As Dr Patrick Emerton of Monash’s Castan Centre for Human Rights Law points out in the centre’s ubmission, the current definitions in the act already allow for “non-state actors” (for example, who might be engaged in terrorist activities aimed at Australia) to be targeted — “most non-state organisations that threaten the security of Australia would be captured by the existing notion of foreign political organisation”. The expansion, however, would enable Julian Assange and WikiLeaks to be targeted by ASIO. As Emerton says in the submission:

“Currently, information about WikiLeaks probably would not constitute foreign intelligence — because WikiLeaks is (arguably) not a foreign political organisation, and its activities do not threaten Australia’s security (as defined in section 4 of the Australian Security Intelligence Organisation Act 1979 (Cth)). But WikiLeaks is an organisation, and Mr Assange is a person, outside Australia, and their activities evidently do have implications for Australia’s foreign relations. This example shows how the notion of “person or organisation outside Australia”, combined with the notion of “Australia’s foreign relations”, very considerably expands the scope of ASIO’s potential activities.”

Other non-political groupings — in the strict sense — such as Anonymous would also be legitimate targets under the revised definitions. One Anonymous operation brought down the www.aph.gov.au site and two Australians were subsequently convicted for participating.

As the Law Council explains in its submission, the current threshold test for spying on Australians domestically is significantly more stringent than that for overseas, and must relate to matters that are important in relation to security, which is then defined against several criteria. The amendments would enable much easier surveillance of Australians who go overseas and participate in political action.

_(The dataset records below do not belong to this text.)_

Definition dc_onmessage (data : string) : M unit :=
  try_catch
    (realtimeEvent ← lift (JSON_parse data);
     addDebugLog ("Received event: " +:+ JSON_stringify realtimeEvent);;
     type ← lift (get realtimeEvent "type");
     if is_string type "response.function.call" then
       addDebugLog ("Function call received: " +:+ JSON_stringify realtimeEvent);;
       try_catch
         (id ← lift (get realtimeEvent "id");
          function ← lift (get realtimeEvent "function");
          name ← lift (get function "name");
          arguments ← lift (get function "arguments");
          arguments ← lift (JSON_parse (ToString arguments));
          let functionCall :=
            {| call_id := id; call_name := name; call_arguments := arguments |} in
          key ← gets (fun s => key_of (nextTimer s) id);
          modify (setActiveFunctions (fun prev =>
            JSMap.set prev key {| call := functionCall; startTime := now |}));;
          executeFunction functionCall key)
         (fun error =>
            addDebugLog ("Error processing function call: "
                         +:+ Thrown_toString error))
     else
       delta ← lift (get realtimeEvent "delta");
       match is_string type "response.text.delta", delta with
       | true, JString delta => modify (setMessages (append_delta delta))
       | _, _ =>
           transcript ← lift (get realtimeEvent "transcript");
           match is_string type "response.audio_transcript.done", transcript with
           | true, JString transcript => addTranscript transcript
           | _, _ => mret tt
           end
       end)
    (fun error => addDebugLog ("Error parsing event: " +:+ Thrown_toString error)).

(** *** [initializeWebRTC] and the handler of the worker's messages *)

(** The browser calls awaited on the way are taken with their outcome;
    the registration of the handlers above changes no state. *)
Definition initializeWebRTC (browser : Browser) (token : JSValue) : M unit :=
  try_catch
    (modify (set_peerConnection
               (Some {| localDescription := None; remoteDescription := None |}));;
     addDebugLog "Peer connection created";;
     addDebugLog "Getting microphone access...";;
     lift (getUserMedia browser);;
     addDebugLog "Added local audio track";;
     modify (set_dataChannel (Some {| readyState := connecting; sent := [] |}));;
     addDebugLog "Data channel created";;
     addDebugLog "Creating offer...";;
     offer ← lift (createOffer browser);
     lift (setLocalDescription browser);;
     modify (set_peerConnection
               (Some {| localDescription := Some offer; remoteDescription := None |}));;
     addDebugLog "Local description set";;
     sdp ← lift (get offer "sdp");
     postMessage {| to_worker_type := GET_REMOTE_DESCRIPTION;
                    to_worker_data := JObject [ ("content", sdp); ("token", token) ] |})
    (fun error =>
       let errorMessage := message_or error (fun _ => "Failed to initialize WebRTC") in
       addDebugLog ("Error: " +:+ errorMessage);;
       modify (setError (Some errorMessage));;
       modify (setStatus "Error")).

Potentially, they may also enable surveillance of Australians engaged in action online, even if they are still in Australia, as long as it relates to “the capabilities, intentions or activities of people or organisations outside Australia”. For example, Australians participating in Anonymous operations, or perhaps even supporting WikiLeaks or other whistleblower organisations online, may now be legal targets of ASIO surveillance even though they are in Australia and not doing anything that relates to Australia’s security.

The bill also makes life easier for ASIO by expanding the remit of computer search warrants to include any information on the computer during the life of the warrant, not just when it was issued; ensuring ASIO can share employment-related information about people without them ever being able to access that information and clarifying ASIO’s immunities from Commonwealth and state civil and criminal laws.

“The government brings forward a bill expanding ASIO’s powers once or twice a year, consistent with the unrestrained funding and staffing increases the agency has received,” Greens Senator Scott Ludlam told Crikey. “This current bill is the most ambitious we’ve seen. It will allow our clandestine intelligence agency to pursue covert campaigns against organisations like WikiLeaks or get involved in commercial espionage, presumably on behalf of Australian exporters.”

One of the ironies of national security legislation, of course, is that the Opposition, which is usually to be found instinctively saying “no” to anything proposed by Labor, disappears on the issue, ensuring the passage of these bills. “The government won’t need to justify such extraordinary overreach,” said Ludlam. “Because they know the opposition will vote for anything with ‘national security’ in the title. I think it’s a profoundly dangerous and unnecessary expansion of ASIO’s powers.”